Thurmond seems to genuinely commiserate with dieters about the pain associated with being overweight. It's too bad his fitness advice lacks credibility. The plan he promotes is just another very-low-calorie diet that will peel off the pounds in the short term but won't do much for the long haul. And to tell the truth, Thurmond's food plans for various body types don't really seem all that much different. In fact, the whole concept of gearing diet to body type seems more gimmicky than scientific. On the exercise front, the jury is still out about whether or not slow long-distance workouts beat out high-intensity pursuits like brisk walking or working out on a stairstepper when it comes to fat burning.

More importantly, exercising at a slow pace, as Thurmond recommends, isn't going to give your heart enough of an aerobic workout to keep it healthy. Also, his advice on abdominal breathing is not a proven fat-burner, although it's definitely going to a good strategy for relaxation. The book's 45 recipes, many of which are pretty bland-sounding-like a fruit shake made with lemon juice, sugar substitute, 4 cups ice, water, and 1/2 cup strawberries-should excite those who don't like spending much time in the kitchen.





Basic principles:


Thurmond likens metabolism to a bonfire. Little meals stoke the fire and keep it burning efficiently with frequent additions of small amounts of fuel; big meals slow down metabolism, not unlike throwing a large log onto a dying fire. The idea is to use food and "long slow distance" exercise like moderate walking or slow jogging to put the body into fat-burning mode.

How the diet works:


You take a 48-question test to figure out what kind of metabolism you have and which foods make you gain or lose weight; your answers determine which of five body-type categories you fall into. Next, you eat six meals a day, with menu choices built around your body type. (Six meals are required since each time the body digests food it burns more calories.) Thurmond also suggests exercising at a slow-to-moderate pace and breathing deeply through the abdomen to burn even more fat.

What you can eat:


Sticking with the bonfire analogy, Thurmond calls lean proteins and wholesome natural carbs (beans, blueberries) "clean, slow-burning food" since they keep metabolism in high gear. He also encourages drinking 12 cups of water a day, which he says burns fat. Dieters go without condiments for the 6 days since these are loaded with sugar or salt and can pack on the pounds.

Does the diet take and keep weight off?


Thurmond says the proof lies in his more than 20 years of work with thousands of clients. No scientific studies support his method, though.

Is the diet healthy?


Not really. Even though complex carbs are favored, it's a high-protein plan that's super-low in calories.
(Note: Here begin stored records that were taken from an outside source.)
(** X8. With a clock whose readings never go back, the [updated_at] stored
    under an id never goes back: over any sequence of requests, from a
    table whose notes are ordered and not updated later than the clock
    reads, what is stored under an id at the end was updated no earlier
    than what was stored under it at the start. *)
Theorem updated_at_never_goes_back
    (parse_uuid : string → option UUID) reqs tbl t k r r' :
  timestamps_ordered t tbl →
  clock_advances t reqs →
  tbl !! k = Some r →
  serve parse_uuid reqs tbl !! k = Some r' →
  Row.updated_at r ≤ Row.updated_at r'.
Proof.
  intros Hinv Hclock Hr Hr'.
  destruct (serve_updated_at_bound parse_uuid reqs k r' tbl t Hinv Hclock Hr')
    as [(r0 & Hr0 & Hle)|Hle].
  - congruence.
  - specialize (Hinv k r Hr). lia.
Qed.

Lemma updated_at_never_goes_back_witness :
  serve uuid_of_hex sample_requests sample_table !! 7%N =
    Some (Row.mk "A2" "B" 100 300) ∧
  Row.updated_at sample_row ≤ Row.updated_at (Row.mk "A2" "B" 100 300).
Proof.
  assert (Hrow : serve uuid_of_hex sample_requests sample_table !! 7%N =
                 Some (Row.mk "A2" "B" 100 300)) by (vm_compute; reflexivity).
  split; [exact Hrow |].
  apply (updated_at_never_goes_back uuid_of_hex sample_requests sample_table
           100 7%N sample_row (Row.mk "A2" "B" 100 300)).
  - exact sample_table_timestamps_ordered.
  - simpl. lia.
  - vm_compute. reflexivity.
  - exact Hrow.
Defined.

(** ** One request after another *)

Lemma length_rows (l : list (N * Row.t)) :
  length (note_of_row <$> merge_sort updated_desc l) = length l.
Proof. by rewrite (rows_all l), !length_fmap. Qed.



(** X10. After an update that answered 200, a get of the same id that does
    not fail answers 200 with the note the update returned. *)
Theorem update_note_then_get env tbl payload note_id env' :
  status (response (run_handler (update_note payload note_id) env tbl)) =
    200%nat →
  (∀ i, fault env' i CGet = None) →
  let updated := run_handler (update_note payload note_id) env tbl in
  response (run_handler (get_note note_id) env' (store updated)) =
    response updated.
Proof.
  intros Hst Hf. cbv zeta. revert Hst.
  destruct payload as [[t|] [c|]]; db_unfold; db_cases;
    intros Hst; try discriminate Hst; reflexivity.
Qed.

Lemma update_note_then_get_witness :
  let updated :=
    run_handler (update_note (NoteUpdate.mk (Some "C") None) 7%N) sample_env
      sample_table in
  response (run_handler (get_note 7%N) later_env (store updated)) =
    response updated.
Proof.
  apply (update_note_then_get sample_env sample_table
           (NoteUpdate.mk (Some "C") None) 7%N later_env); reflexivity.
Defined.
Most days the meals add up to less than the safe level of 1,200 calories, which makes it likely that some nutrients will go missing.

What do the experts say?


"Don't get me started," says registered dietitian Leslie Bonci, director of sports-medicine nutrition at the University of Pittsburgh Medical Center. She finds Thurmond's book riddled with all sorts of misinformation, the exercise advice in particular. "To tell people they should never workout on a stairstepper or an elliptical machine because they'll work too hard-well, excuse me, you're supposed to be working hard when you exercise. That's the point."

American Dietetic Association spokeswoman Lona Sandon, assistant professor of nutrition at the University of Texas Southwestern Medical Center at Dallas, admits that there is some sound info about carbs and portion size, but overall gives the diet a thumbs-down. "It will probably be motivating for dieters to see the numbers go down on the scale, but they'll be losing water weight, no fat," Sandon says. "You can't lose body fat this quickly." Plus, she's not convinced that foods can change your metabolism or that different body types require different foods to lose weight: "There's no science to support that."

Who should consider the diet?


Skip it. It's just another very-low-calorie plan that doesn't do anything to ensure long-term weight loss.

Bottom line:


Eating smaller, more frequent meals may help control appetite, but this high-protein diet is way too low in calories to be healthy. And according to fitness experts, the exercise advice isn't all that great either.